說完他扭頭看向一旁,此時單采臣與莫白祁師兄弟二人的對峙也臨近結束,單采臣身負重傷之下強行壓製兩位天道絕頂高手,無疑加速了他本就所剩無幾壽元的消耗速度,僅僅是幾人對話這不到幾分鍾的時間裡,那乾癟的身體出現一道道細小的裂紋,眼神逐漸渙散所釋放的源氣也忽高忽低像是風中殘燭隨時有泯滅的可能,現在他就是想要再施展什麽同歸於盡的招數,也是心有余而力不足了。
砰!
一聲槍響包含淨化源氣的子彈頭從裴言槍膛中射出,穿過幾近崩潰的天地同元牢籠射進了單采臣體內,子彈穿體而過的刹那單采臣便在無聲無息間破碎,施展此術法未能成功反噬造成的效果,使其整個人化為最為純淨的源氣回補到這天地之間。

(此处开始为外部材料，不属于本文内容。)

Lemma aborted_shutdown_wakes_witness :
  ∃ c p r c' p', invoke_system_wake (Aml0 := sample_aml OtherValue) c p S5 = (r, c', p') ∧
    Some [("\_PTS"%string, Some (Integer 5)); ("\_WAK"%string, Some (Integer 5))] = Some c' ∧
    [] = p'.
Proof.
  refine (aborted_shutdown_wakes (Aml0 := sample_aml OtherValue) (sample_machine None)
    (mk_machine (mk_acpi_data None (fadt (ACPI_DATA (sample_machine None)))
      (Some [("\_PTS"%string, Some (Integer 5)); ("\_WAK"%string, Some (Integer 5))])) false [])
    S5PathNotPackage _ _); by vm_compute.
Defined.

Lemma shutdown_writes_control_blocks_witness :
  let s := sample_machine (Some (mk_address SystemIo 0x608)) in
  ∃ s', shutdown_using_acpi (Aml0 := sample_aml (Package [Integer 5; Integer 6])) s = Ret (Ok (), s') ∧
    ports s' = [(0x604, 0x2005); (0x608, 0x2006)].
Proof.
  intros s. refine (proj2 (shutdown_writes_control_blocks
    (Aml0 := sample_aml (Package [Integer 5; Integer 6])) s [] _ "\_PTS"
    [("\_PTS"%string, Some (Integer 5))] [] "\_S5_" [Integer 5; Integer 6] 5 0x604
    eq_refl eq_refl eq_refl eq_refl _ eq_refl eq_refl eq_refl _ eq_refl _)
    6 0x608 eq_refl _ eq_refl _); (done || by eexists).
Defined.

“裴言,我似乎又欠了你一個人情。”還未從失落中走出的柳璿璣,頹廢苦笑道。
“啊!以後有機會慢慢還吧!”裴言沒有客氣對於柳璿璣這種人,你和他客氣倒顯得你看不起對方,這種事恩怨分明兩家都落的輕松,說完這話裴言動身向戰場深處走去,走了幾步他又停了下來猶豫了一下開口道:“那個絕流年就是站著說話不腰疼,我就覺得你那套功法很好,我有一個不太成熟的想法,現在還沒經過證實等我有機會驗證後,會找個優秀的對手來印證這套功法練到極致是否真有他說的那麽不堪。”
看著說完此話後裴言漸行漸遠的身影,莫白祁搖頭輕笑轉而拍了拍師弟的肩膀:“說話雖不中聽卻是個外冷內熱的耿直之人,璿璣!輸給絕流年算不的什麽丟人的,我們當年就不如他!可你還不至於淪落到要一個晚輩來出言開解心結吧?”
“他耿直?那這世間可就沒有什麽狡詐之徒了。”柳璿璣說著挺直腰杆歎氣道:“師兄!你放心吧!我選的路不管是對是錯都會走下去,不會因為他幾句話而動搖,我只是對用我固執的想法去教導後輩是否正確產生了困惑,或許那個人說的才是對的。”